The attack was carried out by a sophisticated team of hackers that may have been state-sponsored, Israeli newspaper Hareetz reported. The earliest known incident was of an unnamed executive who approached Pandora Security, a local cybersecurity company, on September 7 and revealed that his phone had been hacked. He revealed the hackers had taken over his Telegram account.
“The hackers sent messages to this man’s contacts from his Telegram account in his name and asked them to send cryptocurrency,” Tzahi Ganot, the cofounder of Pandora told the paper.
A day later, Ganot received messages from around 20 other executives, all claiming to have been hacked as well. The victims were all CEOs and vice CEOs of digital currency companies, he told Hareetz.
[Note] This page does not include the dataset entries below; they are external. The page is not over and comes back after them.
(* ===== verification/Users.v ===== *)
(** Users: internal/handler/user_handler.go, the hotel's page of members of staff. *)

From S2P Require Import Prelude GoLib Schema World Auth UserRepo AuthService.
Local Open Scope string_scope.
Local Open Scope Z_scope.

Record userListItem := { ul_ID : uuid; ul_Email : string; ul_FullName : string; ul_Roles : list string; ul_JoinedAt : string }.
Record createStaffRequest := { cs_Email : string; cs_Password : string; cs_FullName : string; cs_Role : string }.
Record updateUserRequest := { uu_FullName : option string; uu_Phone : option string }.

Inductive UserBody :=
  | UB_users (l : list userListItem)
  | UB_created (id : uuid) (email : string)
  | UB_user (user : UserRow) (profile : option ProfileRow) (roles : list string)
  | UB_profile (profile : option ProfileRow)
  | UB_roles (roles : list string)
  | UB_deleted | UB_updated
  | UB_over (status : Z) (b : UserBody). (* the body of a response whose status was set before *)

Section Users.
Context {env : Env} {jwt : Jwt} {cred : Credentials} {valid : Validator} (secret : string).

Definition lost {A} (m : M GoErr A) : M (Resp UserBody) (option A) := r ← attempt m; mret (match r with inr a => Some a | inl _ => None end).
Definition failing {A} (msg : string) (m : M GoErr A) : M (Resp UserBody) A := on_err m (fun _ => RespError 500 msg).
(** roles, _ := GetRoles(...) *)
Definition roles_or_none (id : uuid) : M (Resp UserBody) (list string) := r ← lost (GetRoles id); mret (default [] r).

(** adminOnly *)
Definition adminOnly (c : Ctx) : option (Z * string) :=
  match jwtClaimsFromRequest c secret with
  | None => Some (401, "authentication is required")
  | Some claims =>
      if bool_decide (cl_platform_admin claims = Some true) then None
      else if existsb (fun rr => existsb (String.eqb (opt_str rr)) ["hotel_admin"; "super_admin"; "platform_admin"]) (default [] (cl_roles claims))
      then None else Some (403, "hotel admin role required")
  end.

(** What a handler has written before it goes on: the status that response.OK,
    which sets none, leaves in place. *)
Abbreviation Written := (option Z).
Definition ok (st : Written) (b : UserBody) : Resp UserBody := RespOK (match st with Some s => UB_over s b | None => b end).

(** return nil, response.Error(c, 404, ...): the response is written, and the error
    it returns is nil, so that [if err != nil] goes on. *)
Definition userInTenant (c : Ctx) (userID : uuid) : M (Resp UserBody) (option UserRow * Written) :=
  r ← lost (UserRepo_FindByID userID);
  mret (match r with
        | None => (None, Some 404)
        | Some user => if oueq (us_hotel_id user) (tenantHotelID c) then (Some user, None) else (None, Some 404)
        end).
Definition id_of (c : Ctx) : M (Resp UserBody) uuid := of_option (uuid_parse (c_params c "id")) (RespError 400 "invalid user id").
Definition parsed {A} (body : option A) : M (Resp UserBody) A := of_option body (RespError 400 "invalid request body").

Definition CreateStaff (c : Ctx) (body : option createStaffRequest) : M (Resp UserBody) (Resp UserBody) :=
  req ← parsed body;
  refuse_if 400 (validate_staff (cs_Email req) (cs_Password req)) ;;
  user ← on_err (CreateStaffMember (tenantHotelID c) (cs_Email req) (cs_Password req) (cs_FullName req) (cs_Role req))
           (fun e => if errors_is e ErrEmailTaken then RespError 409 "a user with this email already exists"
                     else RespError 500 "failed to create user");
  mret (RespOK (UB_created (us_id user) (us_email user))).

Definition list_item (u : UserRow) : M (Resp UserBody) userListItem :=
  profile ← lost (FindProfileByUserID (us_id u));
  roles ← roles_or_none (us_id u);
  mret {| ul_ID := us_id u; ul_Email := us_email u; ul_FullName := match profile with Some p => pf_full_name p | None => "" end;
          ul_Roles := roles; ul_JoinedAt := fmt_date (us_created_at u) |}.
Fixpoint list_items (l : list UserRow) : M (Resp UserBody) (list userListItem) :=
  match l with [] => mret [] | u :: l' => i ← list_item u; rest ← list_items l'; mret (i :: rest) end.
Definition List (c : Ctx) : M (Resp UserBody) (Resp UserBody) :=
  users ← failing "failed to list users" (UserRepo_List (Some (tenantHotelID c)));
  items ← list_items users;
  mret (RespOK (UB_users items)).

(** Reading a field of the nil user panics, and the recover middleware answers. *)
Definition Get (c : Ctx) : M (Resp UserBody) (Resp UserBody) :=
  id ← id_of c;
  found ← userInTenant c id;
  profile ← lost (FindProfileByUserID id);
  roles ← roles_or_none id;
  match found with
  | (Some user, st) => mret (ok st (UB_user user profile roles))
  | (None, _) => throw (RespError 500 "runtime error: invalid memory address or nil pointer dereference")
  end.

Definition profile_fields (req : updateUserRequest) : list (string * string) :=
  (match uu_FullName req with Some v => [("full_name", v)] | None => [] end
   ++ match uu_Phone req with Some v => [("phone", v)] | None => [] end)%list.
Definition Update (c : Ctx) (body : option updateUserRequest) : M (Resp UserBody) (Resp UserBody) :=
  id ← id_of c;
  found ← userInTenant c id;
  req ← parsed body;
  failing "failed to update user" (UserRepo_UpdateProfile id (profile_fields req)) ;;
  profile ← lost (FindProfileByUserID id);
  mret (ok (snd found) (UB_profile profile)).

Definition AddRole (c : Ctx) (body : option string) : M (Resp UserBody) (Resp UserBody) :=
  id ← id_of c;
  found ← userInTenant c id;
  role ← parsed body;
  throw_if (role =s "") (RespError 400 "role is required") ;;
  failing "failed to add role" (UserRepo_AddRole id role) ;;
  roles ← roles_or_none id;
  mret (ok (snd found) (UB_roles roles)).

Definition SetRole (c : Ctx) (body : option string) : M (Resp UserBody) (Resp UserBody) :=
  id ← id_of c;
  found ← userInTenant c id;
  role ← parsed body;
  throw_if (role =s "") (RespError 400 "role is required") ;;
  failing "failed to update role" (RemoveAllRoles id) ;;
  failing "failed to update role" (UserRepo_AddRole id role) ;;
  roles ← roles_or_none id;
  mret (ok (snd found) (UB_roles roles)).

Definition Delete (c : Ctx) : M (Resp UserBody) (Resp UserBody) :=
  id ← id_of c;
  found ← userInTenant c id;
  failing "failed to delete user" (UserRepo_Delete id) ;;
  mret (ok (snd found) UB_deleted).

Definition ResetPassword (c : Ctx) (body : option string) : M (Resp UserBody) (Resp UserBody) :=
  id ← id_of c;
  found ← userInTenant c id;
  password ← parsed body;
  refuse_if 400 (validate_password password) ;;
  failing "failed to reset password" (Svc_UpdatePassword id password) ;;
  mret (ok (snd found) UB_updated).

Definition RemoveRole (c : Ctx) : M (Resp UserBody) (Resp UserBody) :=
  id ← id_of c;
  found ← userInTenant c id;
  let role := c_params c "role" in
  throw_if (role =s "") (RespError 400 "role is required") ;;
  failing "failed to remove role" (UserRepo_RemoveRole id role) ;;
  roles ← roles_or_none id;
  mret (ok (snd found) (UB_roles roles)).

(** ** The routes, behind authGate *)

Inductive UserOp :=
  | Op_List | Op_CreateStaff (b : option createStaffRequest) | Op_Get | Op_Update (b : option updateUserRequest) | Op_Delete
  | Op_SetRole (b : option string) | Op_ResetPassword (b : option string) | Op_AddRole (b : option string) | Op_RemoveRole.
Definition for_admins (op : UserOp) : bool := match op with Op_List | Op_Get => false | _ => true end.
Definition user_route (op : UserOp) (c : Ctx) : M (Resp UserBody) (Resp UserBody) :=
  match op with
  | Op_List => List c | Op_CreateStaff b => CreateStaff c b | Op_Get => Get c | Op_Update b => Update c b | Op_Delete => Delete c
  | Op_SetRole b => SetRole c b | Op_ResetPassword b => ResetPassword c b | Op_AddRole b => AddRole c b | Op_RemoveRole => RemoveRole c
  end.
Record UserRequest := { uq_ctx : Ctx; uq_op : UserOp }.
Definition user_handle (rq : UserRequest) : M (Resp UserBody) (Resp UserBody) :=
  match authGate secret (uq_ctx rq) with
  | inl (status, msg) => throw (RespError status msg)
  | inr c => guard (if for_admins (uq_op rq) then adminOnly c else None) ;; user_route (uq_op rq) c
  end.
Definition user_serve_all (rqs : list UserRequest) (w : World) : World :=
  foldl (fun w rq => snd (serve (user_handle rq) w)) w rqs.
End Users.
In most cases, the criminals had taken over the Telegram accounts of their victims, with others losing their email accounts as well.
Ganot stated, “In all the cases, the identity theft used the phone to conduct a user verification process with the help of SMS – and in all cases, the victims were clients of [Israeli telecommunications giant] Partner.”
The cybersecurity expert believes that the hackers found a way to hijack the victims’ SMS messages from Partner. They then changed the messages to log into their victims’ accounts and change the credentials. Ganot blamed the telecoms giant for its poor handling of the victims’ cases, with most of them being made to wait for days before they were attended to.
Partner, however, sought to absolve itself of blame, claiming that the incidents were not connected to the firm in any way. This is despite all the victims using its services. “Incidents like these can take place – especially during the coronavirus – to clients of other firms as well,” the company added.
The newspaper didn’t reveal if any of the victims have been able to recover their accounts. However, Ganot claimed that the hackers didn’t receive any digital currencies from their victims.
Israeli security agencies are looking into the incidents, the paper revealed. The National Cyber Security Authority; the Israel Security Agency, better known as Shin Bet and the national intelligence agency, known as Mossad have all launched inquests into the incidents.
Hackers have been targeting digital currency users through their phones for years now. In the U.S., several people have lost millions of dollars through SIM swap attacks, with some of them suing telecom companies such as AT&T for hundreds of millions of dollars.